The company, which filed the draft red herring prospectus with the Securities and Exchange Board of India (SEBI) on July 18, got the regulator approval on September 2, as per the latest update.
The insurer is a venture between banking major ICICI Bank and UK’s Prudential Corporation Holdings. Singapore’s Temasek and PremjiInvest also are shareholders.
ICICI Bank has around 68 per cent stake in the insurer, while that of Prudential is 26 per cent.
The public offer comprises up to 18,13,41,058 equity shares of ICICI Prudential Life Insurance Company, representing about 12.65 per cent of its equity share capital for cash, through an offer for sale by ICICI Bank, as per the draft papers.
The offer includes a proposed reservation of up to 1,81,34,105 equity shares (10 per cent of the offer) for shareholders of ICICI Bank.
Prudential will not dilute its stake in the IPO of ICICI Prudential Life Insurance Company while ICICI Bank will be selling its 12.65 per cent stake in the insurer.
The size of the IPO is estimated to be worth around Rs 5,000 crore, sources said.
This would be the biggest initial public offering after Coal India. The state-run firm had hit the capital markets in 2010 to raise over Rs 15,000 crore.

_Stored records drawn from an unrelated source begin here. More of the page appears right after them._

(** The callback that [triggerScheduledFieldsValidations] hands to
    [forEachFormField]. *)
Definition validateIfScheduled (fieldName : string) (formValues : FormValues)
    (finishFieldAsyncValidation : bool) (otherFieldName : string)
    (nextFormFields : Fields) : M Fields :=
  if String.eqb otherFieldName fieldName then mret nextFormFields
  else
    nextFormField ← getField nextFormFields otherFieldName;
    isValidationScheduled otherFieldName ≫= fun isScheduled : bool =>
    if isScheduled then
      let isSkipField := checkIsSkipField E otherFieldName formValues nextFormFields in
      nextFormFields ←
        (if negb isSkipField then
           filteredValue ← currentFilteredValue nextFormField;
           validated ← executeFieldValidator nextFormFields otherFieldName filteredValue
                         finishFieldAsyncValidation;
           mret (setField nextFormFields otherFieldName validated)
         else mret nextFormFields);
      _ ← clearValidationScheduled otherFieldName;
      mret nextFormFields
    else mret nextFormFields.

Definition triggerScheduledFieldsValidations (fieldName : string) (nextFormFields : Fields)
    (finishFieldAsyncValidation : bool) : M Fields :=
  let formValues := getFormValues E nextFormFields in
  forEachFormField nextFormFields
    (validateIfScheduled fieldName formValues finishFieldAsyncValidation).

Definition getNextFieldsState (fuel : nat) (fieldName : string) (fieldValue : Value)
    (formFields : Fields) (isValidate isFormat finishFieldAsyncValidation : bool) : M Fields :=
  let nextFormFields := formFields in
  nextFormField ← getField nextFormFields fieldName;
  let filteredValue :=
    if checkIfHoneyFormFieldIsInteractive (config nextFormField) then
      let filteredValue := trimStartValue fieldValue in
      match Config.filter (config nextFormField) with
      | Some filter => filter filteredValue
      | None => filteredValue
      end
    else fieldValue in
  '(nextFormFields, nextFormField) ←
    (if isValidate then
       nextFormFields ← resetDependentFields fuel nextFormFields fieldName None;
       validated ← executeFieldValidator nextFormFields fieldName filteredValue
                     finishFieldAsyncValidation;
       mret (nextFormFields, validated)
     else mret (nextFormFields, getNextErrorsFreeField nextFormField));
  let nextFormFields :=
    setField nextFormFields fieldName
      (getNextSingleFieldState nextFormField filteredValue isFormat) in
  nextFormFields ← processSkippableFields nextFormFields;
  triggerScheduledFieldsValidations fieldName nextFormFields finishFieldAsyncValidation.

(** ** Field factory *)

Definition createField (fieldConfig : Config.t) : Field :=
  let isFieldInteractive := checkIfHoneyFormFieldIsInteractive fieldConfig in
  let filteredValue :=
    match Config.filter fieldConfig with
    | Some filter =>
        if isFieldInteractive then filter (Config.defaultValue fieldConfig)
        else Config.defaultValue fieldConfig
    | None => Config.defaultValue fieldConfig
    end in
  let resultValue :=
    match Config.formatter fieldConfig with
    | Some formatter => if isFieldInteractive then formatter filteredValue else filteredValue
    | None => filteredValue
    end in
  {| config := fieldConfig;
     errors := [];
     defaultValue := Config.defaultValue fieldConfig;
     rawValue := filteredValue;
     cleanValue := filteredValue;
     value := resultValue;
     isValidating := false;
     props :=
       if isFieldInteractive
       then Some (mkProps (Some (orElse resultValue (VString ""))) None (Some false) (Some false))
       else None;
     passiveProps :=
       if checkIfFieldIsPassive fieldConfig
       then Some (mkProps None
                    (if isCheckbox fieldConfig
                     then Some (orElse (Config.defaultValue fieldConfig) (VBoolean false))
                     else None)
                    (Some false) None)
       else None;
     objectProps :=
       if checkIfFieldIsObject fieldConfig
       then Some (mkProps (Some resultValue) None (Some false) None) else None;
     childForms := None;
     initialValue := resultValue |}.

Last November, ICICI Bank sold nearly 6 per cent stake in ICICI Prudential to Temasek and PremjiInvest. The shares were offloaded for around Rs 1,950 crore valuing the insurer at Rs 32,500 crore.
PremjiInvest holds 4 per cent in the insurance company while Temasek owns 2 per cent in the firm.
At the end of March this year, the assets under management of ICICI Prudential — which started operations in fiscal year 2001 — stood at Rs 1,039.39 billion, as per its website.
Bank of America Merrill Lynch and ICICI Securities are global book running lead merchant bankers (BRLM) to the issue.
Others are CLSA, Deutsche, Edelweiss, HSBC, IIFL, JM Financial and SBI Capital Markets.
A maximum 50 per cent of the issue size will be reserved for qualified institutional buyers (QIBs), out of which up to 60 per cent for anchor investors and 5 per cent for mutual fund players.
Besides, 35 per cent of total offer size will be set aside for retail investors, with the remaining 15 per cent for non-institutional investors.